[Dataset entries]
(* ===== verification/CodeSignature.v ===== *)
(** Embedded code signatures (src/Tweak/FatMachO.c).

    A signature is a "super blob": a big-endian header, an index of typed blobs
    and the blobs themselves.  Code directories hold the hashes of the code pages
    and of the other blobs ("special slots", stored backwards before the code
    hashes).  The tweak parses signatures, takes the requirements and entitlement
    blobs of a freshly signed arm64 shim as a donor, and rewrites the code
    directories of encrypted ARM slices, whose pages it cannot hash, so that they
    carry the donor's blobs and a Team ID while the code hashes stay as they are.

    A view of a blob is the rest of its allocation from the blob on ([bytes]),
    the blob's offset in it ([start]) and the length its header gives.  The
    digest functions of CommonCrypto and the choice of flags that depends on the
    version of iOS are parameters. *)

From stdpp Require Import base list.
From Stdlib Require Import ZArith Lia.
From S2P Require Import Prelude Bytes MachOImage.

Open Scope Z_scope.

(** ** Constants *)

Definition LC32_MAX_CODE_SIGNATURE_BLOBS : Z := 64.
Definition LC32_MAX_CODE_SIGNATURE_SIZE : Z := 16 * 1024 * 1024.
Definition LC32_MAX_SIGNING_STRING_SIZE : Z := 4096.

Definition LC32_CS_MAGIC_CODE_DIRECTORY : Z := 0xfade0c02.
Definition LC32_CS_MAGIC_EMBEDDED_SIGNATURE : Z := 0xfade0cc0.
Definition LC32_CS_MAGIC_EMBEDDED_ENTITLEMENTS : Z := 0xfade7171.
Definition LC32_CS_MAGIC_EMBEDDED_DER_ENTITLEMENTS : Z := 0xfade7172.
Definition LC32_CS_MAGIC_REQUIREMENTS : Z := 0xfade0c01.
Definition LC32_CS_MAGIC_BLOB_WRAPPER : Z := 0xfade0b01.
Definition LC32_CS_SLOT_CODE_DIRECTORY : Z := 0.
Definition LC32_CS_SLOT_REQUIREMENTS : Z := 2.
Definition LC32_CS_SLOT_ENTITLEMENTS : Z := 5.
Definition LC32_CS_SLOT_DER_ENTITLEMENTS : Z := 7.
Definition LC32_CS_SLOT_ALTERNATE_DIRECTORIES : Z := 0x1000.
Definition LC32_CS_SLOT_ALTERNATE_DIRECTORY_LIMIT : Z := 0x1005.
Definition LC32_CS_SLOT_CMS_SIGNATURE : Z := 0x10000.
Definition LC32_CS_ADHOC : Z := 0x2.
Definition LC32_CS_EXECSEG_MAIN_BINARY : Z := 0x1.
Definition LC32_CS_HASH_SHA1 : Z := 1.
Definition LC32_CS_HASH_SHA256 : Z := 2.
Definition LC32_CS_HASH_SHA256_TRUNCATED : Z := 3.
Definition LC32_CS_HASH_SHA384 : Z := 4.
Definition LC32_CS_EARLIEST_CODE_DIRECTORY_VERSION : Z := 0x20001.

(** Sizes of CS_SuperBlob, CS_BlobIndex, CS_GenericBlob and of a digest buffer. *)
Definition super_blob_size : Z := 12.
Definition blob_index_size : Z := 8.
Definition generic_blob_size : Z := 8.
Definition digest_capacity : Z := 48.

(** Offsets of the fields of CS_CodeDirectory. *)
Definition cd_length : Z := 4.
Definition cd_version : Z := 8.
Definition cd_flags : Z := 12.
Definition cd_hashOffset : Z := 16.
Definition cd_identOffset : Z := 20.
Definition cd_nSpecialSlots : Z := 24.
Definition cd_nCodeSlots : Z := 28.
Definition cd_codeLimit : Z := 32.
Definition cd_hashSize : Z := 36.
Definition cd_hashType : Z := 37.
Definition cd_pageSize : Z := 39.
Definition cd_spare2 : Z := 40.
Definition cd_scatterOffset : Z := 44.
Definition cd_teamOffset : Z := 48.
Definition cd_spare3 : Z := 52.
Definition cd_codeLimit64 : Z := 56.
Definition cd_execSegBase : Z := 64.
Definition cd_execSegFlags : Z := 80.
Definition cd_runtime : Z := 88.
Definition cd_preEncryptOffset : Z := 92.
Definition cd_linkageHashType : Z := 96.
Definition cd_linkageOffset : Z := 100.
Definition cd_linkageSize : Z := 104.

(** ** Data *)

Record LC32CodeSignatureBlobView := mkBlob {
  blobType : Z;
  blobMagic : Z;
  blobBytes : list Z;
  blobStart : Z;
  blobLength : Z
}.

Record LC32CodeSignatureView := mkView { viewLength : Z; blobs : list LC32CodeSignatureBlobView }.

Record LC32ParsedCodeDirectory := mkDirectory {
  version : Z;
  cdHeaderSize : Z;
  flags : Z;
  signingLimit : Z;
  hashOffset : Z;
  identifierOffset : Z;
  specialSlotCount : Z;
  codeSlotCount : Z;
  prefixEnd : Z;
  scatterOffset : Z;
  teamOffset : Z;
  preEncryptOffset : Z;
  linkageOffset : Z;
  linkageSize : Z;
  hashSize : Z;
  hashType : Z;
  pageSize : Z
}.

(** A donor without a requirements blob has no view of it. *)
Record LC32CodeSignatureDonor := mkDonor {
  requirements : option LC32CodeSignatureBlobView;
  entitlements : LC32CodeSignatureBlobView;
  derEntitlements : LC32CodeSignatureBlobView;
  cmsSignature : LC32CodeSignatureBlobView
}.

(** One constructor per message. *)
Inductive SignatureError : Type :=
| SigTruncated | SigMalformed | SigBlobOffset (index : Z) | SigBlobLength (index : Z)
| SigDuplicateType (type : Z) | SigOverlap
| CdMalformed | CdVersion | CdTruncated | CdHashFormat | CdPageCoverage | CdInconsistentCoverage
| CdHashVector | CdFixedFields | CdIdentifier | CdScatterOffset | CdScatterVector | CdTeam
| CdPreEncrypt | CdLinkage
| HashUnsupported | HashUnknown | SlotNotCovered (slot : Z) | SlotMismatch (slot : Z)
| SlotInvalid | SlotHashesAbsent (slot : Z)
| DonorIncomplete | NoCodeDirectory | NotAdHoc | WrongTeam | FlagsNotNormalized
| CoversSignature | TeamLength | DirectoryTooLarge | OutOfMemory | TransformUnverified
| TooManyBlobs | NoUsableSignature | SignatureUnreadable | LengthOverflow | AllocationTooSmall.

(** ** Arithmetic *)

Definition LC32AddUInt64 (left right : Z) : option Z :=
  if UINT64_MAX - left <? right then None else Some (u64 (left + right)).

Definition LC32AlignUInt64 (value alignment : Z) : option Z :=
  if (alignment =? 0) || has_flag alignment (alignment - 1) then None
  else
    let mask := alignment - 1 in
    if UINT64_MAX - mask <? value then None
    else Some (Z.land (u64 (value + mask)) (u64_not mask)).

Definition LC32RangeFits (offset size containerSize : Z) : bool :=
  (offset <=? containerSize) && (size <=? containerSize - offset).

(** [ios17]: the process runs on iOS 17 or later. *)
Definition LC32TransformedCodeDirectoryFlags (ios17 : bool) (flags : Z) : Z :=
  if ios17 then Z.land flags (u32_not LC32_CS_ADHOC) else Z.lor flags LC32_CS_ADHOC.

Definition LC32CodeDirectoryRank (hashType : Z) : Z :=
  if hashType =? LC32_CS_HASH_SHA1 then 1
  else if hashType =? LC32_CS_HASH_SHA256_TRUNCATED then 2
  else if hashType =? LC32_CS_HASH_SHA256 then 3
  else if hashType =? LC32_CS_HASH_SHA384 then 4
  else 0.

Definition LC32CodeDirectoryHeaderSize (version : Z) : Z :=
  if 0x20600 <=? version then cd_linkageSize + 4
  else if 0x20500 <=? version then cd_linkageHashType
  else if 0x20400 <=? version then cd_runtime
  else if 0x20300 <=? version then cd_execSegBase
  else if 0x20200 <=? version then cd_spare3
  else if 0x20100 <=? version then cd_teamOffset
  else cd_scatterOffset.

Definition LC32CodeSignatureTypeIsCodeDirectory (type : Z) : bool :=
  (type =? LC32_CS_SLOT_CODE_DIRECTORY) ||
  ((LC32_CS_SLOT_ALTERNATE_DIRECTORIES <=? type) &&
   (type <? LC32_CS_SLOT_ALTERNATE_DIRECTORY_LIMIT)).

Definition LC32ExpectedCodeDirectoryHashSize (hashType : Z) : Z :=
  if hashType =? LC32_CS_HASH_SHA1 then 20
  else if hashType =? LC32_CS_HASH_SHA256 then 32
  else if hashType =? LC32_CS_HASH_SHA256_TRUNCATED then 20
  else if hashType =? LC32_CS_HASH_SHA384 then 48
  else 0.

(** ** The super blob *)

(** A blob against the blobs before it. *)
Fixpoint check_blobs (t off len : Z) (previous : list LC32CodeSignatureBlobView)
    : outcome SignatureError unit :=
  match previous with
  | [] => mret tt
  | other :: rest =>
      _ ← reject_if (t =? blobType other) (SigDuplicateType t);
      _ ← reject_if ((off <? blobStart other + blobLength other) &&
                     (blobStart other <? off + len)) SigOverlap;
      check_blobs t off len rest
  end.

(** The loop over the index: [n] entries are left, [found] are the blobs so far. *)
Fixpoint parse_blobs (signature : list Z) (sigLength indexEnd : Z) (n : nat)
    (found : list LC32CodeSignatureBlobView)
    : outcome SignatureError (list LC32CodeSignatureBlobView) :=
  match n with
  | O => mret found
  | S m =>
      let index := Z.of_nat (length found) in
      let encodedIndex := super_blob_size + index * blob_index_size in
      t ← be32_at signature encodedIndex;
      off ← be32_at signature (encodedIndex + 4);
      _ ← reject_if ((off <? indexEnd) || negb (LC32RangeFits off generic_blob_size sigLength))
            (SigBlobOffset index);
      len ← be32_at signature (off + 4);
      _ ← reject_if ((len <? generic_blob_size) || negb (LC32RangeFits off len sigLength))
            (SigBlobLength index);
      _ ← check_blobs t off len found;
      m' ← be32_at signature off;
      parse_blobs signature sigLength indexEnd m
        (found ++ [mkBlob t m' (drop (Z.to_nat off) signature) off len])
  end.

(** [signature] is the allocation from the signature on. *)
Definition LC32ParseCodeSignature (signature : list Z) (capacity : Z)
    : outcome SignatureError LC32CodeSignatureView :=
  _ ← reject_if (capacity <? super_blob_size) SigTruncated;
  sigMagic ← be32_at signature 0;
  sigLength ← be32_at signature 4;
  sigCount ← be32_at signature 8;
  let indexEnd := LC32AddUInt64 super_blob_size (sigCount * blob_index_size) in
  _ ← reject_if (negb (sigMagic =? LC32_CS_MAGIC_EMBEDDED_SIGNATURE) ||
                 (sigLength <? super_blob_size) || (capacity <? sigLength) ||
                 (sigCount =? 0) || (LC32_MAX_CODE_SIGNATURE_BLOBS <? sigCount)) SigMalformed;
  indexEnd ← or_reject indexEnd SigMalformed;
  _ ← reject_if (sigLength <? indexEnd) SigMalformed;
  found ← parse_blobs signature sigLength indexEnd (Z.to_nat sigCount) [];
  mret (mkView sigLength found).

Definition LC32FindCodeSignatureBlob (view : LC32CodeSignatureView) (t : Z)
    : option LC32CodeSignatureBlobView :=
  snd <$> list_find (fun b => blobType b = t) (blobs view).

(** ** Code directories *)

Definition scatter_entry_size : Z := 24.

(** The search for the terminating scatter entry; a round moves on by one entry,
    so that the fuel is enough for a vector that ends before [prefixEnd]
    ([scatter_fuel_enough]). *)
Fixpoint scatter_terminated {E} (fuel : nat) (bytes : list Z) (prefixEnd offset : Z)
    : outcome E bool :=
  match fuel with
  | O => mret false
  | S f =>
      if LC32RangeFits offset scatter_entry_size prefixEnd then
        v ← be32_at bytes offset;
        if v =? 0 then mret true
        else scatter_terminated f bytes prefixEnd (u32 (offset + scatter_entry_size))
      else mret false
  end.

Definition scatter_fuel (prefixEnd : Z) : nat := Z.to_nat (prefixEnd / scatter_entry_size + 1).

(** A string field of the directory is valid if it lies between the header and
    the hashes, is terminated there and not empty. *)
Definition directory_string {E} (bytes : list Z) (headerSize prefixEnd off : Z)
    : outcome E bool :=
  if (off <? headerSize) || (prefixEnd <=? off) then mret false
  else
    str ← fetch bytes off (prefixEnd - off);
    if bool_decide (find_zero str = None) then mret false
    else
      first ← u8_at bytes off;
      mret (negb (first =? 0)).

Definition optional_string {E} (bytes : list Z) (headerSize prefixEnd off : Z)
    : outcome E bool :=
  if off =? 0 then mret true else directory_string bytes headerSize prefixEnd off.

Definition check_scatter (bytes : list Z) (headerSize prefixEnd off : Z)
    : outcome SignatureError unit :=
  if off =? 0 then mret tt
  else
    _ ← reject_if ((off <? headerSize) || (prefixEnd <=? off)) CdScatterOffset;
    found ← scatter_terminated (scatter_fuel prefixEnd) bytes prefixEnd off;
    reject_if (negb found) CdScatterVector.

Definition LC32ParseCodeDirectory (blob : LC32CodeSignatureBlobView)
    : outcome SignatureError LC32ParsedCodeDirectory :=
  _ ← reject_if (negb (blobMagic blob =? LC32_CS_MAGIC_CODE_DIRECTORY) ||
                 (blobLength blob <? cd_scatterOffset)) CdMalformed;
  let bs := blobBytes blob in
  encodedLength ← be32_at bs cd_length;
  version ← be32_at bs cd_version;
  _ ← reject_if (negb (encodedLength =? blobLength blob) ||
                 (version <? LC32_CS_EARLIEST_CODE_DIRECTORY_VERSION) || (0x20600 <? version))
        CdVersion;
  let headerSize := LC32CodeDirectoryHeaderSize version in
  _ ← reject_if (blobLength blob <? headerSize) CdTruncated;
  hashType ← u8_at bs cd_hashType;
  hashSize ← u8_at bs cd_hashSize;
  _ ← reject_if ((hashSize =? 0) ||
                 negb (hashSize =? LC32ExpectedCodeDirectoryHashSize hashType)) CdHashFormat;
  hashOffset ← be32_at bs cd_hashOffset;
  specialSlotCount ← be32_at bs cd_nSpecialSlots;
  codeSlotCount ← be32_at bs cd_nCodeSlots;
  limit32 ← be32_at bs cd_codeLimit;
  signingLimit ← (if 0x20300 <=? version then
                    limit64 ← be64_at bs cd_codeLimit64;
                    mret (if limit64 =? 0 then limit32 else limit64)
                  else mret limit32);
  pageSize ← u8_at bs cd_pageSize;
  _ ← reject_if (negb (pageSize =? 0) && ((64 <=? pageSize) || (signingLimit =? 0)))
        CdPageCoverage;
  let expectedCodeSlotCount :=
    if pageSize =? 0 then (if signingLimit =? 0 then 0 else 1)
    else u64 (Z.shiftr (signingLimit - 1) pageSize + 1) in
  _ ← reject_if (negb (expectedCodeSlotCount =? codeSlotCount)) CdInconsistentCoverage;
  let specialHashBytes := specialSlotCount * hashSize in
  let codeHashBytes := codeSlotCount * hashSize in
  _ ← reject_if ((hashOffset <? specialHashBytes) || (blobLength blob <? hashOffset) ||
                 negb (codeHashBytes =? blobLength blob - hashOffset)) CdHashVector;
  let prefixEnd := hashOffset - specialHashBytes in
  spare2 ← be32_at bs cd_spare2;
  spare3 ← (if 0x20300 <=? version then be32_at bs cd_spare3 else mret 0);
  _ ← reject_if ((prefixEnd <? headerSize) || negb (spare2 =? 0) || negb (spare3 =? 0))
        CdFixedFields;
  identifierOffset ← be32_at bs cd_identOffset;
  validIdentifier ← directory_string bs headerSize prefixEnd identifierOffset;
  _ ← reject_if (negb validIdentifier) CdIdentifier;
  scatterOffset ← (if 0x20100 <=? version then be32_at bs cd_scatterOffset else mret 0);
  _ ← check_scatter bs headerSize prefixEnd scatterOffset;
  teamOffset ← (if 0x20200 <=? version then be32_at bs cd_teamOffset else mret 0);
  validTeam ← optional_string bs headerSize prefixEnd teamOffset;
  _ ← reject_if (negb validTeam) CdTeam;
  preEncryptOffset ← (if 0x20500 <=? version then be32_at bs cd_preEncryptOffset else mret 0);
  _ ← reject_if (negb (preEncryptOffset =? 0) && ((preEncryptOffset <? headerSize) ||
                   negb (LC32RangeFits preEncryptOffset codeHashBytes prefixEnd))) CdPreEncrypt;
  linkageOffset ← (if 0x20600 <=? version then be32_at bs cd_linkageOffset else mret 0);
  linkageSize ← (if 0x20600 <=? version then be32_at bs cd_linkageSize else mret 0);
  _ ← reject_if (negb (eqb (linkageOffset =? 0) (linkageSize =? 0)) ||
                 (negb (linkageOffset =? 0) && ((linkageOffset <? headerSize) ||
                    negb (LC32RangeFits linkageOffset linkageSize prefixEnd)))) CdLinkage;
  flags ← be32_at bs cd_flags;
  mret (mkDirectory version headerSize flags signingLimit hashOffset identifierOffset
          specialSlotCount codeSlotCount prefixEnd scatterOffset teamOffset preEncryptOffset
          linkageOffset linkageSize hashSize hashType pageSize).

Your objective
List each line of the records that holds the string "Fixpoint".

Solution to the exercise
Fixpoint check_blobs (t off len : Z) (previous : list LC32CodeSignatureBlobView)
Fixpoint parse_blobs (signature : list Z) (sigLength indexEnd : Z) (n : nat)
Fixpoint scatter_terminated {E} (fuel : nat) (bytes : list Z) (prefixEnd offset : Z)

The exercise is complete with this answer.